Re-attachment was impossible
and Robinson has since used a prosthesis.
As a result of the
settlement of his workers’ compensation claim, Bailey was paid 14
weeks of temporary total disability and a lump sum payment of
$45,000 based on a 78.268% occupational disability.
Robinson's
average weekly wage at that time was $422.60.

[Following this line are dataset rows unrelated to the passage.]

Definition interpret_state_change (event_type state_key : string) (content : Value) : ItemContent :=
  if decide (event_type = EVENT_ROOM_MEMBER) then
    IStateChange (SMember state_key (membership_of content) (get content "displayname" ≫= as_str))
  else if decide (event_type = EVENT_ROOM_NAME) then
    IStateChange (SName (default EmptyString (get content "name" ≫= as_str)))
  else if decide (event_type = EVENT_ROOM_TOPIC) then
    IStateChange (STopic (default EmptyString (get content "topic" ≫= as_str)))
  else IUnknown.

Definition interpret_content (event_type : string) (state_key : option string) (content : Value) : ItemContent :=
  match state_key with
  | Some state_key => interpret_state_change event_type state_key content
  | None =>
      if decide (event_type = EVENT_ROOM_MESSAGE) then
        match room_message_from_value content with
        | Some (MsgText inner) => IText inner
        | Some (MsgNotice inner) => INotice inner
        | Some (MsgEmote inner) => IEmote inner
        | _ => IUnknown
        end
      else if decide (event_type = EVENT_ROOM_ENCRYPTED) then
        match room_encrypted_from_value content with
        | Some (EncMegolm inner) => IEncrypted (mg_session_id inner) (mg_ciphertext inner)
        | _ => IUndecryptable "m.room.encrypted event in a room timeline was not the megolm algorithm"
        end
      else IUnknown
  end.

Definition content_after_redaction (event_type : string) (state_key : option string) (content : Value) : ItemContent :=
  if decide (event_type = EVENT_ROOM_MEMBER) then
    IStateChange (SMember (default EmptyString state_key) (membership_of content) None)
  else if decide (event_type = EVENT_ROOM_POWER_LEVELS ∨ event_type = EVENT_ROOM_HISTORY_VISIBILITY ∨
                  event_type = EVENT_ROOM_CREATE) then IUnknown
  else IRedacted.

Definition build_own_relation_pointers (event : RawEvent) : RelationsBundle :=
  match relates_to event with
  | Some (RInReplyTo reply) => mkBundle ∅ None (Some (irt_event_id reply)) None
  | Some (Thread event_id _ in_reply_to) => mkBundle ∅ None (irt_event_id <$> in_reply_to) (Some event_id)
  | _ => Bundle_default
  end.

Definition build_item (event : RawEvent) : TimelineItem :=
  let already_redacted := is_some (un_redacted_because (re_unsigned event)) in
  let content :=
    if already_redacted then content_after_redaction (re_event_type event) (re_state_key event) (re_content event)
    else interpret_content (re_event_type event) (re_state_key event) (re_content event) in
  let forwarded :=
    if already_redacted || is_some (re_state_key event) then None
    else parse_forwarded (re_event_type event) (re_content event) in
  mkItem (Some (re_event_id event)) (mkTxnId <$> un_transaction_id (re_unsigned event)) (re_sender event)
    (re_origin_server_ts event) (re_event_type event) (re_state_key event) content
    (build_own_relation_pointers event) Sent already_redacted (re_content event) forwarded None.

Definition redact_item (item : TimelineItem) : TimelineItem :=
  item_with_content item (content_after_redaction (ti_event_type item) (ti_state_key item) (ti_raw_content item))
    true None None.

Definition item_by_event_id (t : Timeline) (event_id : EventId) : option (option TimelineItem) :=
  match by_event_id t !! event_id with
  | None => Some None
  | Some idx => item ← items t !! idx; Some (Some item)
  end.

Definition relating_events_for (t : Timeline) (target : EventId) : list RelatingEvent :=
  default [] (relating_events_by_target t !! target).

(** ** Waiting relations and redactions *)

(** The [while] loop of [queue_pending_relation]. *)
Fixpoint evict_relations (pending : gmap EventId (list RelatingEvent)) (order : list EventId) :
    gmap EventId (list RelatingEvent) * list EventId :=
  if (PENDING_CAPACITY <? length order)%nat then
    match order with
    | [] => (pending, [])
    | oldest_target :: order =>
        let pending :=
          match pending !! oldest_target with
          | Some (_ :: []) | Some [] => delete oldest_target pending
          | Some (_ :: rest) => <[oldest_target := rest]> pending
          | None => pending
          end in
        evict_relations pending order
    end
  else (pending, order).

After returning to work for Bailey, Robinson was
reassigned to his previous underground mining job.
However,
Robinson experienced fear and uneasiness and was transferred to
work aboveground even though all of his experience and training
had been in underground mining.
When the Bailey mine shut down,
Robinson found other coal mining work and returned to underground
mining as a shift foreman.
He served as mine superintendent for
two other coal mining companies before going to work for Consol
of Kentucky, Inc. (Consol) in 1991 as a foreman.
On January 8, 1994, while working for Consol, Robinson
reached for a switch to shut down a conveyer belt and slipped and
fell onto the conveyer belt.
Fortunately, another foreman was
able to stop the conveyor before Robinson was injured further.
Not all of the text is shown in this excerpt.